Under the law, which went into effect immediately, the state barred the sale, distribution and importation of certain firearms defined as “assault weapons.” Legal owners already in possession of the guns are free to keep them and there is a provision allowing gun shops to sell remaining inventory to out-of-state buyers.
The new filing from the attorney general outlines his theory for why the firearm prohibitions should be upheld under the Second Amendment, following a landmark Supreme Court decision last year that narrowed the path for states to regulate guns.
Central to that high court ruling, in New York State Rifle & Pistol Association v. Bruen, is the concept that gun restrictions must be consistent with the nation’s historical tradition of firearm regulation in order for them to pass constitutional muster.

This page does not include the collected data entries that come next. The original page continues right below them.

(** *** ingest_connection_error *)

Definition wire_ingest_connection_error : wire :=
  mkWire
    [("_rpc_id", U 2); ("_len", U 2); ("client_hostname", U 2); ("client_type", U 1);
     ("_ref", U 8)]
    (new_dynamic 613 true) 16
    [("_rpc_id", 0); ("_len", 2); ("client_hostname", 4); ("client_type", 6); ("_ref", 8)]%nat.
Definition encode_ingest_connection_error : encoder :=
  DynamicEncoder 613 16
    [("_ref", PU 8); ("client_type", PU 1); ("client_hostname", PBlob); ("error", PBlob)]
    (w_struct wire_ingest_connection_error)
    ["client_hostname"; "error"].
Definition decode_ingest_connection_error : decoder :=
  DynamicDecoder 613
    [("_ref", GUint 8 8); ("client_type", GByte 6)] 16
    [("client_hostname", 4)]%nat
    "error".

(** *** agent_auth_success *)

Definition wire_agent_auth_success : wire :=
  mkWire
    [("_rpc_id", U 2); ("_len", U 2); ("client_type", U 1); ("_ref", U 8)]
    (new_dynamic 614 true) 16
    [("_rpc_id", 0); ("_len", 2); ("client_type", 4); ("_ref", 8)]%nat.
Definition encode_agent_auth_success : encoder :=
  DynamicEncoder 614 16
    [("_ref", PU 8); ("client_type", PU 1); ("client_hostname", PBlob)]
    (w_struct wire_agent_auth_success)
    ["client_hostname"].
Definition decode_agent_auth_success : decoder :=
  DynamicDecoder 614
    [("_ref", GUint 8 8); ("client_type", GByte 4)] 16
    []
    "client_hostname".

(** *** agent_auth_failure *)

Definition wire_agent_auth_failure : wire :=
  mkWire
    [("_rpc_id", U 2); ("_len", U 2); ("client_hostname", U 2); ("client_type", U 1);
     ("_ref", U 8)]
    (new_dynamic 615 true) 16
    [("_rpc_id", 0); ("_len", 2); ("client_hostname", 4); ("client_type", 6); ("_ref", 8)]%nat.
Definition encode_agent_auth_failure : encoder :=
  DynamicEncoder 615 16
    [("_ref", PU 8); ("client_type", PU 1); ("client_hostname", PBlob); ("error", PBlob)]
    (w_struct wire_agent_auth_failure)
    ["client_hostname"; "error"].
Definition decode_agent_auth_failure : decoder :=
  DynamicDecoder 615
    [("_ref", GUint 8 8); ("client_type", GByte 6)] 16
    [("client_hostname", 4)]%nat
    "error".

Ferguson argues that Washington’s law clears this bar, pointing to how U.S. authorities have a long history of regulating weapons, including clubs, knives and fully automatic rifles.
“Just like bazookas, machine guns, and grenade launchers, assault weapons are not covered by the Second Amendment because they are not tools of self-defense; rather, they are designed to injure and kill as many people as possible as quickly as possible,” his brief says.
“Moreover,” it adds, “Washington’s regulation of assault weapons fits comfortably within the long historical tradition of regulating dangerous and unusual weapons.”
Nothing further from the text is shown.